The question became just what was I sure of? When I was very young I believed in a creator and master of the universe but by adolescence the weight of all my unresolved questions and resentments accumulated so deeply that I preferred public agnosticism while an inner atheism took root and cultivated in my soul.

I avoided religion and squirmed at all public rituals or professions of faith, preferring what I could touch and see rather than what was to be known by faith alone. That worked just find until the birth of my first child.

Most of my generation is probably better prepared for childbirth than at any other time in human history. We have books telling us one is going on in our bodies. We have movies of births to watch and experts to dispense knowledge and wisdom, and yet, I will tell you truly that nothing really prepares you for the experience. Every mother has her stories of childbirth. I am no different but I will only say. forget all the good advice the books and experts suggest on dealing with pain management without drugs once you hit the 10 hour mark. Take the drugs. Even with the drugs, it can be a tremendous physical and mental ordeal.

It was the birth of the Last Amazon who was my epiphany. My revelation of the knowledge of the presence of the Divine in my life. I held the proof in my arms and I knew I was blessed for I had received the gift beyond all human measure. I could not tell you what rituals or profession of faiths were correct but the words which came unbidden from my mind to my lips as I held my daughter for the first time was the first prayer my grandfather taught me. I have done absolutely nothing to have merited or earned such gifts, but I have strived to earn the trust which has been placed in me. For it is written; those who the Lord gives much, expects much in return.

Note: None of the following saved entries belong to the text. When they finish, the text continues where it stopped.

(* ===== verification/Thread.v ===== *)
(** * Threads and the scheduler (kernel/thread.c, switch.asm, usermode.asm)

    A [Thread *] is an index into [threads]; the ring of threads is walked
    through the [next] fields, as in the code.  A function that switches to
    another thread reports it: what follows the call in the source then runs only
    when the thread is resumed. *)
From S2P Require Import Prelude Memory State Demo Cpu Gdt.

Definition MAX_THREADS : Z := 8.
Definition STACK_SIZE : Z := 4096.
Definition MAX_PORTS : Z := 16.
Definition MAX_MESSAGES : Z := 64.

(** ** Access to the static arrays *)

Definition sched {A} (f : sched_vars -> A) : K A := gets (fun s => f (k_sched s)).
Definition upd_sched (f : sched_vars -> sched_vars) : K unit := modify (set_sched f).

(** [*t], for a non-null pointer into the array. *)
Definition get_thread (t : nat) : K Thread :=
  o <- sched (fun v => threads v !! t) ;; need OutOfBounds o.
(** An update through [t->...]. *)
Definition upd_thread (t : nat) (f : Thread -> Thread) : K unit :=
  x <- get_thread t ;;
  upd_sched (with_threads (<[t := f x]>)).
(** Dereferencing a [Thread *] that may be NULL. *)
Definition deref (t : option nat) : K nat := need NullPointer t.

Section thread.
Context {P : Platform}.

Definition thread_init : K unit :=
  upd_sched (with_current None) ;;;
  upd_sched (with_thread_list None) ;;;
  upd_sched (with_thread_count 0) ;;;
  upd_sched (with_port_count 0) ;;;
  upd_sched (with_pool_next 0) ;;;
  upd_sched (with_pool (fun l => with_msg_next None <$> l)) ;;;
  upd_sched (with_ports (fun l => (fun _ => null_port) <$> l)).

I was going through the book store one day pondering the very question of what did I know for sure, when I spied a book called “A Guide for the Perplexed.” It was written long before I was born, but it seemed to be part of an answer for what I was searching for. Besides I was perplexed and I certainly could use a guide. It seemed tailor made for me and so I bought it.

I would like to say it was an easy read but it wasn't. Suddenly, for the first time since I learned to read with any proficiency, I was challenged beyond what I knew. It took a long time to finish reading that book. Me, who can devour a book of hundreds of pages in a few hours sitting - if all conditions are optimal. I was introduced to concepts and a religious complexity and tradition in which I had never been prepared for. I had no points of reference on which to follow along easily. One reference lead to another, and then another, but I was forever coming back to one common source; the Torah or Old Testament. There was nothing for it but to read it fully, and with commentaries written by others far more knowledgably than I.

I have often heard Christians remark they prefer the God of the New Testament than to the old. They perceive the G-d of the old as a cold, ruthless and demanding G-d. A deity, who demands obedience and metes out punishments to rain on both the just and unjust alike. Where is the love, the forgiveness or the redemption they ask? Where is the mercy?

And yet, this was not the G-d I encountered this time. I begin to marvel at the beauty and the wisdom contained in that book. There is literally no relationship between Divine and Man or between human and human which was not touched. I wondered at how these ancient people knew which stories to tell and which were of no consequence for future generations. Just how did they know? And what was their yardstick?

And the Exodus, I have come to fall in love with the Exodus beyond all other books contained in that writ. Here is the mercy, the love and the redemption. Here is the birth of mankind’s soul both collectively and individually. This is the fount from which all else springs. The Iraqi people, just like the Hebrews of the Exodus, have been delivered from their oppression. Today, the tyrant Saddam Hussein is dead and is of no more consequence than the shattered golden calf, but what is yet to be seen; is if the Iraqi people will collectively take up the yoke of the law and stand to be counted as a free people living in their own promised land of milk and honey.